EXERCISE INSTRUCTIONS -> Reproduce the entries that follow verbatim, down to the final line.

DATA FOR THIS TASK ->

(* ===== verification/_CoqProject ===== *)
-Q . S2P
Prelude.v
Word.v
PageSource.v
Buddy.v
Slab.v
Mem.v
Heap.v
Fifo.v
Ipc.v
Port.v
Pic.v
Serial.v
Idt.v
Sched.v
Ps2.v
Vfs.v
Utf8.v
Initrd.v
Elf.v
Disk.v
Ext3.v
Ext3Dir.v
Paging.v
Gdt.v
Ring3.v
Syscall.v
Gfx.v
Pci.v
Listing.v
Ahci.v
Volume.v
Storage.v
Bringup.v
Mmio.v
Shell.v
Cpu.v
Tsc.v
Smp.v
Start.v
Boot.v
Api.v
Memtest.v
Task.v
User.v
Kernel.v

RESPONSE AREA ->
(* ===== verification/_CoqProject ===== *)
-Q . S2P
Prelude.v
Word.v
PageSource.v
Buddy.v
Slab.v
Mem.v
Heap.v
Fifo.v
Ipc.v
Port.v
Pic.v
Serial.v
Idt.v
Sched.v
Ps2.v
Vfs.v
Utf8.v
Initrd.v
Elf.v
Disk.v
Ext3.v
Ext3Dir.v
Paging.v
Gdt.v
Ring3.v
Syscall.v
Gfx.v
Pci.v
Listing.v
Ahci.v
Volume.v
Storage.v
Bringup.v
Mmio.v
Shell.v
Cpu.v
Tsc.v
Smp.v
Start.v
Boot.v
Api.v
Memtest.v
Task.v
User.v
Kernel.v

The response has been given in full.